Unlike workers in other more traditional and protected fields, Alice is especially vulnerable, and Brewer plays that vulnerability without undermining the character's intelligence. (She's also playing Alice's online persona "Lola" and the evil version of "Lola" as well.) The droning customer service reps at FGL, a perfect embodiment of technocratic hell, are no help to her; her friends in the camming community, who are all engaged in not-so-friendly competition with her, mostly shrug their shoulders; and the cops, the figures of the state who could help regulate these situations, are openly hostile to her. What's she supposed to do? The sense of dread and uncertainty that drives Cam is rooted in the drab terror of the gig economy, where the "freedom" of freelancing and becoming your own boss can become a prison. Or, as it begins to look like for Alice, a death sentence.

It's not incredibly difficult to make the internet feel scary or at least unnerving.

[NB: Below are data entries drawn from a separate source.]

(* ===== verification/Unicode.v ===== *)
(** * Conversions between UTF-8 and UTF-16 ([base/src/unicode_ex.cpp])

    A [char] buffer is the list of its bytes and a [char16_t] buffer the list
    of its code units. A pointer that only moves forward is the list of the
    cells from it on; the end pointer of the source is the end of that list.
    [None] is undefined behaviour: an access outside a buffer or the overflow
    of an [int]. A store goes through [mem_store], so that a result is a
    proof that the buffer was large enough. Whether a plain [char] is signed
    depends on the platform and is the parameter [char_signed]. *)

From S2P Require Import Prelude.

Class CharAbi := { char_signed : bool }.

(** ** Constants *)

Definition ONE_BYTE_UTF8 : Z := 0x80.
Definition TWO_BYTES_UTF8 : Z := 0x800.
Definition THREE_BYTES_UTF8 : Z := 0x10000.
Definition UNICODE_RESERVED_START : Z := 0xD800.
Definition UNICODE_RESERVED_END : Z := 0xDFFF.
Definition UNICODE_MAX_NUM : Z := 0x10FFFF.
Definition UTF8_OFFSET : Z := 6.
Definition UTF8_BYTE_MASK : Z := 0xBF.
Definition UTF8_BYTE_MARK : Z := 0x80.
Definition UTF8_FIRST_BYTE_MARK : list Z := [0; 0; 0xC0; 0xE0; 0xF0].

(** ** From UTF-16 to UTF-8 *)

(** [*--dstP = continuation byte; srcChar >>= 6] *)
Definition put_continuation (st : list Z * Z * Z) : option (list Z * Z * Z) :=
  let '(buf, dstP, srcChar) := st in
  buf' ← mem_store buf (dstP - 1) [u8 (Z.land (Z.lor srcChar UTF8_BYTE_MARK) UTF8_BYTE_MASK)];
  Some (buf', dstP - 1, Z.shiftr srcChar UTF8_OFFSET).

(** The buffer after the [bytes] bytes of [srcChar] are stored at [dstP]. *)
Definition Utf32CodePointToUtf8 (buf : list Z) (dstP srcChar bytes : Z) : option (list Z) :=
  let st := (buf, dstP + bytes, srcChar) in
  st ← (if 4 <=? bytes then put_continuation st else Some st);
  st ← (if 3 <=? bytes then put_continuation st else Some st);
  st ← (if 2 <=? bytes then put_continuation st else Some st);
  let '(buf, dstP, srcChar) := st in
  if 1 <=? bytes
  then mark ← znth UTF8_FIRST_BYTE_MARK bytes;
       mem_store buf (dstP - 1) [u8 (Z.lor srcChar mark)]
  else Some buf.

Definition Utf32CodePointUtf8Length (srcChar : Z) : Z :=
  if srcChar <? ONE_BYTE_UTF8 then 1
  else if srcChar <? TWO_BYTES_UTF8 then 2
  else if srcChar <? THREE_BYTES_UTF8 then
    if (srcChar <? UNICODE_RESERVED_START) || (UNICODE_RESERVED_END <? srcChar) then 3 else 0
  else if srcChar <=? UNICODE_MAX_NUM then 4
  else 0.

(** The tests [( *p & 0xFC00 ) == 0xD800] and [== 0xDC00]. *)
Definition is_high (u : Z) : bool := Z.land u 0xFC00 =? 0xD800.
Definition is_low (u : Z) : bool := Z.land u 0xFC00 =? 0xDC00.

Fixpoint Utf16ToUtf8Length_loop (str16 : list Z) (utf8Len : Z) : Z :=
  match str16 with
  | [] => utf8Len
  | c :: str16' =>
      let single :=
        let charLen := Utf32CodePointUtf8Length c in
        if INT_MAX - charLen <? utf8Len then -1
        else Utf16ToUtf8Length_loop str16' (utf8Len + charLen) in
      match str16' with
      | d :: str16'' =>
          if is_high c && is_low d then
            let charLen := 4 in
            if INT_MAX - charLen <? utf8Len then -1
            else Utf16ToUtf8Length_loop str16'' (utf8Len + charLen)
          else single
      | [] => single
      end
  end.

Definition Utf16ToUtf8Length (str16 : option (list Z)) : Z :=
  match str16 with
  | None => -1
  | Some s => if zlen s =? 0 then -1 else Utf16ToUtf8Length_loop s 0
  end.

(** [(c - 0xD800) << 10 | (d - 0xDC00)], plus 0x10000 *)
Definition join_surrogates (c d : Z) : Z :=
  Z.lor (Z.shiftl (c - 0xD800) 10) (d - 0xDC00) + 0x10000.

(** The loop of [StrncpyStr16ToStr8]; the result is the buffer and [cur]. *)
Fixpoint StrncpyStr16ToStr8_loop (curUtf16 buf : list Z) (cur str8Len : Z) : option (list Z * Z) :=
  match curUtf16 with
  | [] => Some (buf, cur)
  | c :: next =>
      let single :=
        let len := Utf32CodePointUtf8Length c in
        if str8Len <=? len then Some (buf, cur)
        else buf' ← Utf32CodePointToUtf8 buf cur c len;
             StrncpyStr16ToStr8_loop next buf' (cur + len) (str8Len - len) in
      match next with
      | d :: next' =>
          if is_high c && is_low d then
            let utf32 := join_surrogates c d in
            let len := Utf32CodePointUtf8Length utf32 in
            if str8Len <=? len then Some (buf, cur)
            else buf' ← Utf32CodePointToUtf8 buf cur utf32 len;
                 StrncpyStr16ToStr8_loop next' buf' (cur + len) (str8Len - len)
          else single
      | [] => single
      end
  end.

Definition StrncpyStr16ToStr8 (utf16Str utf8Str : list Z) (str8Len : Z) : option (list Z) :=
  '(buf, cur) ← StrncpyStr16ToStr8_loop utf16Str utf8Str 0 str8Len;
  mem_store buf cur [0].

(** [str8 = str8Temp] copies a C string: the cells before the first zero. *)
Fixpoint c_string (cells : list Z) : list Z :=
  match cells with
  | [] => []
  | c :: cells' => if c =? 0 then [] else c :: c_string cells'
  end.

Section conversions.
Context `{Libc}.

(** [calloc]: zeroed cells, or no memory *)
Definition calloc (n size : Z) : option (list Z) :=
  if n * size <=? heap_limit then Some (replicate (Z.to_nat n) 0) else None.

(** The outer option is undefined behaviour, the inner one [nullptr]. *)
Definition Char16ToChar8 (str16 : list Z) : option (option (list Z)) :=
  let utf8Len := Utf16ToUtf8Length (Some str16) in
  if (utf8Len <? 0) || (INT_MAX <=? utf8Len) then Some None
  else
    match calloc (utf8Len + 1) 1 with
    | None => Some None
    | Some str8 => Some <$> StrncpyStr16ToStr8 str16 str8 (utf8Len + 1)
    end.

(** The result flag and the new value of [str8]. *)
Definition String16ToString8 (str16 str8 : list Z) : option (bool * list Z) :=
  if zlen str16 <? 1 then Some (false, str8)
  else
    str8Temp ← Char16ToChar8 str16;
    match str8Temp with
    | None => Some (false, str8)
    | Some cells => Some (true, c_string cells)
    end.

(** ** From UTF-8 to UTF-16 *)

Context `{CharAbi}.

(** A cell read through a [char] pointer. *)
Definition char_of (b : Z) : Z := if char_signed then i8 b else b.

Definition Utf8CodePointLen (ch : Z) : Z :=
  Z.land (Z.shiftr 0xe5000000 (Z.land (Z.shiftr ch 3) 0x1e)) 3 + 1.

Definition Utf8ShiftAndMask (codePoint byte : Z) : Z :=
  Z.lor (u32 (Z.shiftl codePoint 6)) (Z.land 0x3F byte).

Definition Utf8ToUtf32CodePoint (src : list Z) (length : Z) : option Z :=
  if length =? 1 then
    b0 ← src !! 0%nat; Some (u32 (char_of b0))
  else if length =? 2 then
    b0 ← src !! 0%nat; b1 ← src !! 1%nat;
    Some (Utf8ShiftAndMask (Z.land b0 0x1f) b1)
  else if length =? 3 then
    b0 ← src !! 0%nat; b1 ← src !! 1%nat; b2 ← src !! 2%nat;
    Some (Utf8ShiftAndMask (Utf8ShiftAndMask (Z.land b0 0x0f) b1) b2)
  else if length =? 4 then
    b0 ← src !! 0%nat; b1 ← src !! 1%nat; b2 ← src !! 2%nat; b3 ← src !! 3%nat;
    Some (Utf8ShiftAndMask (Utf8ShiftAndMask (Utf8ShiftAndMask (Z.land b0 0x07) b1) b2) b3)
  else Some 0xffff.

(** [utf16len++] on an [int] *)
Definition int_succ (n : Z) : option Z := if n <? INT_MAX then Some (n + 1) else None.

(** The loop advances by at least one cell: the length of the text is enough
    fuel, and running out of it is undefined like the other [None]s. *)
Fixpoint Utf8ToUtf16Length_loop (fuel : nat) (str8 : list Z) (utf16len : Z) : option Z :=
  match str8, fuel with
  | [], _ => Some utf16len
  | _, O => None
  | b :: _, S fuel =>
      utf16len ← int_succ utf16len;
      let u8charlen := Utf8CodePointLen b in
      if zlen str8 <=? u8charlen - 1 then Some (-1)
      else
        codepoint ← Utf8ToUtf32CodePoint str8 u8charlen;
        utf16len ← (if 0xFFFF <? codepoint then int_succ utf16len else Some utf16len);
        Utf8ToUtf16Length_loop fuel (zdrop u8charlen str8) utf16len
  end.

Definition Utf8ToUtf16Length (str8 : list Z) : option Z :=
  Utf8ToUtf16Length_loop (length str8) str8 0.

(** The buffer and the final [u16cur]. The cells readable from [u8cur] are
    those of the string and its terminator. *)
Fixpoint Utf8ToUtf16_loop (fuel : nat) (u8cur u16str : list Z) (u16cur u16end : Z)
    : option (list Z * Z) :=
  match u8cur, fuel with
  | [], _ => Some (u16str, u16cur)
  | _, O => None
  | b :: _, S fuel =>
      if u16end <=? u16cur then Some (u16str, u16cur)
      else
        let len := Utf8CodePointLen b in
        codepoint ← Utf8ToUtf32CodePoint (u8cur ++ [0]) len;
        if codepoint <=? 0xFFFF then
          u16str ← mem_store u16str u16cur [u16 codepoint];
          Utf8ToUtf16_loop fuel (zdrop len u8cur) u16str (u16cur + 1) u16end
        else
          let codepoint := codepoint - 0x10000 in
          u16str ← mem_store u16str u16cur [u16 (Z.shiftr codepoint 10 + 0xD800)];
          if u16end <=? u16cur + 1 then Some (u16str, u16cur)
          else
            u16str ← mem_store u16str (u16cur + 1) [u16 (Z.land codepoint 0x3FF + 0xDC00)];
            Utf8ToUtf16_loop fuel (zdrop len u8cur) u16str (u16cur + 2) u16end
  end.

Definition Utf8ToUtf16 (utf8Str u16str : list Z) (u16len : Z) : option (list Z * Z) :=
  if u16len =? 0 then Some (u16str, 0)
  else Utf8ToUtf16_loop (length utf8Str) utf8Str u16str 0 u16len.

Definition StrncpyStr8ToStr16 (utf8Str u16str : list Z) (u16len : Z) : option (list Z) :=
  '(u16str, result) ← Utf8ToUtf16 utf8Str u16str (u16len - 1);
  mem_store u16str result [0].

Definition Char8ToChar16 (str8 : list Z) : option (option (list Z)) :=
  utf16Len ← Utf8ToUtf16Length str8;
  if (utf16Len <? 0) || (INT_MAX <=? utf16Len) then Some None
  else
    match calloc (utf16Len + 1) 2 with
    | None => Some None
    | Some str16 => Some <$> StrncpyStr8ToStr16 str8 str16 (utf16Len + 1)
    end.

Definition String8ToString16 (str8 str16 : list Z) : option (bool * list Z) :=
  if zlen str8 <? 1 then Some (false, str16)
  else
    str16Temp ← Char8ToChar16 str8;
    match str16Temp with
    | None => Some (false, str16)
    | Some cells => Some (true, c_string cells)
    end.

(** ** The interface of [base/src/string_ex.cpp] *)

Definition Str8ToStr16 (str : list Z) : option (list Z) :=
  '(ok, str16Value) ← String8ToString16 str [];
  Some (if (ok : bool) then str16Value else []).

Definition Str16ToStr8 (str16 : list Z) : option (list Z) :=
  '(ok, str8Value) ← String16ToString8 str16 [];
  Some (if (ok : bool) then str8Value else []).

Definition GetUtf16ToUtf8Length (str16 : list Z) : Z :=
  if zlen str16 =? 0 then -1 else Utf16ToUtf8Length (Some str16).

Definition CHAR16_TO_CHAR8_PARAM_INVALID : Z := -1.
Definition CHAR16_TO_CHAR8_EMPTY_STR : Z := -2.
Definition CHAR16_TO_CHAR8_INSUFFICIENT_BUFFER : Z := -3.

(** The overload of [Char16ToChar8] that fills the buffer of its caller: the
    result code and the buffer. *)
Definition Char16ToChar8_buffer (str16 : list Z) (buffer : option (list Z)) (bufferLen : Z)
    : option (Z * option (list Z)) :=
  match buffer with
  | None => Some (CHAR16_TO_CHAR8_PARAM_INVALID, buffer)
  | Some cells =>
      if bufferLen <=? 0 then Some (CHAR16_TO_CHAR8_PARAM_INVALID, buffer)
      else if zlen str16 =? 0 then Some (CHAR16_TO_CHAR8_EMPTY_STR, buffer)
      else
        let utf8Len := Utf16ToUtf8Length (Some str16) in
        if (utf8Len <? 0) || (INT_MAX <=? utf8Len) || (bufferLen <? utf8Len + 1)
        then Some (CHAR16_TO_CHAR8_INSUFFICIENT_BUFFER, buffer)
        else cells ← StrncpyStr16ToStr8 str16 cells (utf8Len + 1);
             Some (utf8Len + 1, Some cells)
  end.
End conversions.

Given the subject matter, it might make sense to group this movie with some of this year's other cyber-thrillers, like the video-chat horror freak-out Unfriended: The Dark Web or the kidnapping mystery Searching, but Goldhaber and Mazzei take a less straightforward approach in their story. Though they clearly paid a lot of attention to making the camming look accurate and likely spent a lot of time in post-production finessing the details, Cam is not locked in the frame of a computer screen. It has the same pluck and formal dexterity as Steven Soderbergh's pharmacological mental health thriller Unsane or Henry Joost and Ariel Schulman's online gaming parable Nerve. Netflix already has your monthly tokens, but if the movie stopped playing halfway through and demanded more money, you'd pay up.